Брейгель, или Мастерская сновидений | страница 74
Зажатый между рампами и утесами Дворца правосудия, этого вызывающего головокружение чудовищного сюрреалистического замка в стиле fin-de-siecle, и воротами Халле-порт,41 округлой средневековой скалой, квартал Мароль ныне пришел в упадок, выглядит заброшенным и лишен своей былой прелести. Это и не пригород, и не город. Это место на отшибе — хотя центр Брюсселя с кипением коммерции, древними сокровищами и благородными фасадами, со всей своей роскошью находится всего в нескольких шагах отсюда, его дома даже порой просматриваются в конце здешних улочек. Быть может, старый, настоящий дух Мароля все еще не выветрился из задних помещений кафе? Заглядывая в тускло освещенные магазинчики, я не обнаружил там любопытных безделушек, обещанных моим несомненно устаревшим путеводителем, — помню только скучные прилавки дешевой бижутерии. А эти театры марионеток в сводчатых колдовских полуподвалах, где представляли «Искушение святого Антония» и «Путешествие Ясона», — действительно ли Мишель де Гельдерод видел их во времена своего детства? Я подозреваю, что он спускался туда во сне — как Аладдин в свой фруктовый сад, — и что рассказы о них так же достоверны, как сказки «Тысячи и одной ночи».
На углу Верхней улицы и улицы Красных ворот, тихой и слегка подымающейся в гору, висит мемориальная табличка, которая указывает на дом Брейгеля. Значит, он жил здесь? Этот дом, как известно, принадлежал Марии Бессемере Верхюлст, теще Брейгеля, и им до сих пор владеют потомки художника. Дом из коричневого кирпича, очень маленький, с садиком за стеной и окнами на старинный манер. Его разрешается осматривать только по специальной договоренности с хозяевами. Я припоминаю, что оттуда можно увидеть мрачный, почти черный купол церкви Нотр-Дам де ла Шапель, похожий на монгольский шлем. Церковь, кажется, почти всегда бывает закрыта. Однажды зимним вечером, в сумерках, мне все-таки удалось увидеть могилу Брейгеля. Подняв восковую свечу, мы попытались прочитать эпитафию. Но поскольку света явно не хватало, я принял обычное обращение к Богоматери за обращение к Богоматери Одиночества (Madonna Soledad) — трагической испанской ипостаси Скорбящей Богоматери, которую почитали Бодлер и Гельдерод и которую, может быть, знал Брейгель.

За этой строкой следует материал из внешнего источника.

(** Every way through [main]: the exit status and the whole trace. *)
Inductive path (cfg : BuildConfig) : int -> list event -> Prop :=
| Rejected_Cast seed code :
    code <> 0 ->
    path cfg 1
      (ConfigReported cfg ++
       [ cast_intro; Ev_SetSeed_Cb wc_GenerateSeed seed;
         Ev_RunAllCast_fips code ] ++ CastFailure code)
| Rejected_DigestInit seed code :
    code <> 0 ->
    path cfg 1
      (CastChecked cfg seed ++ [ Ev_InitSha256 code ] ++ DigestInitFailure code)
| Rejected_DigestUpdate seed code :
    code <> 0 ->
    path cfg 1
      (CastChecked cfg seed ++
       [ Ev_InitSha256 0;
         Ev_Sha256Update (list_byte_of_string "abc") 3 code ] ++
       DigestUpdateFailure code)
| Rejected_DigestFinalize seed code hash :
    code <> 0 ->
    path cfg 1
      (CastChecked cfg seed ++
       [ Ev_InitSha256 0;
         Ev_Sha256Update (list_byte_of_string "abc") 3 0;
         Ev_Sha256Final code hash ] ++
       DigestFinalizeFailure code)
| Run_AllPassed seed hash :
    path cfg 0
      (CastChecked cfg seed ++
       [ Ev_InitSha256 0;
         Ev_Sha256Update (list_byte_of_string "abc") 3 0;
         Ev_Sha256Final 0 hash ] ++
       AllPassed hash).

(** Some line of the digest print-out is in the trace. *)
Definition digest_printed (tr : list event) : Prop :=
  exists e hash, In e (AllPassed hash) /\ In e tr.

End TestFips.

(** ** What the checks decide *)

(** What the provider hands back when the five entry points are called
    on it in the order of the sources, starting from state [s0], with
    "abc" and length 3 as digest input.  Every call is made, whatever the
    calls before it returned: this is the provider's behaviour, not a
    run of either program. *)
Record Answers : Type := {
  seed_status : int;
  cast_status : int;
  init_status : int;
  update_status : int;
  final_status : int;
  digest : list byte
}.

Definition provider_answers {PS Sha} (P : Provider PS Sha) (s0 : PS) : Answers :=
  let (seed, s1) := wc_SetSeed_Cb P wc_GenerateSeed s0 in
  let (cast, s2) := wc_RunAllCast_fips P s1 in
  let (r3, s3) := wc_InitSha256 P s2 in
  let (r4, s4) :=
    wc_Sha256Update P (snd r3) (list_byte_of_string "abc") 3 s3 in
  let (r5, s5) := wc_Sha256Final P (snd r4) s4 in
  {| seed_status := seed;
     cast_status := cast;
     init_status := fst r3;
     update_status := fst r4;
     final_status := fst (fst r5);
     digest := snd r5 |}.

(** The 32 cells of the digest buffer hold the expected constant. *)
Definition digest_matches (hash : list byte) : Prop :=
  firstn (Z.to_nat WC_SHA256_DIGEST_SIZE) hash = FipsStartupCheck.expected.

(** The self-test and the three digest calls answer 0. *)
Definition library_calls_succeed (a : Answers) : Prop :=
  cast_status a = 0 /\ init_status a = 0 /\
  update_status a = 0 /\ final_status a = 0.

(** All three checks pass: the build is accepted (check 1), the
    self-test answers 0 (check 2), the three digest calls answer 0 and
    the digest is the expected one (check 3). *)
Definition three_checks_pass (cfg : BuildConfig) (a : Answers) : Prop :=
  FipsStartupCheck.compile_time_ok cfg /\
  library_calls_succeed a /\
  digest_matches (digest a).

Мы встречаем людей из прошлого, которых любим, совсем не в тех местах, где они жили. Нам достаточно следовать по дорогам снов, по дорогам дружбы, чтобы войти в их дома и стать свидетелями их жизни. Мы узнаём о том, что они где-то рядом, по легким намекам. Так, когда я, приподнявшись на цыпочки, впервые пытался заглянуть с улицы Красных ворот в сад Брейгеля, маленькая девочка лихо съезжала на скейтборде вниз по склону. И я вдруг взглянул на этого ребенка теми же глазами, какими смотрел в Вене на брейгелевские «Детские игры». В другой раз, тоже недалеко оттуда, малыш прислонился к наклонной стенке ограды и мечтательно разглядывал свой ботинок, пока над ним проплывали облака. Вечные образы детства, небо над городом, гонимые ветром облака — все это и было нетленной родиной Брейгеля. Это — а не форма квартала, в котором он, может быть, жил, или дом, принадлежавший ему согласно данным кадастра. Теперь, когда мысли мои возвращаются к кварталу Мароль, я вижу группки детей, играющих или предающихся своим мечтам; их присутствие, вопреки вавилонской громаде Дворца правосудия и неприглядности кирпичных улиц-коридоров, изглаживает всякое уродство и скуку — так один-единственный кустик желтых живучих цветов, выросший среди руин и ржавого железа, способен внезапно напомнить нам о верности и красоте земли.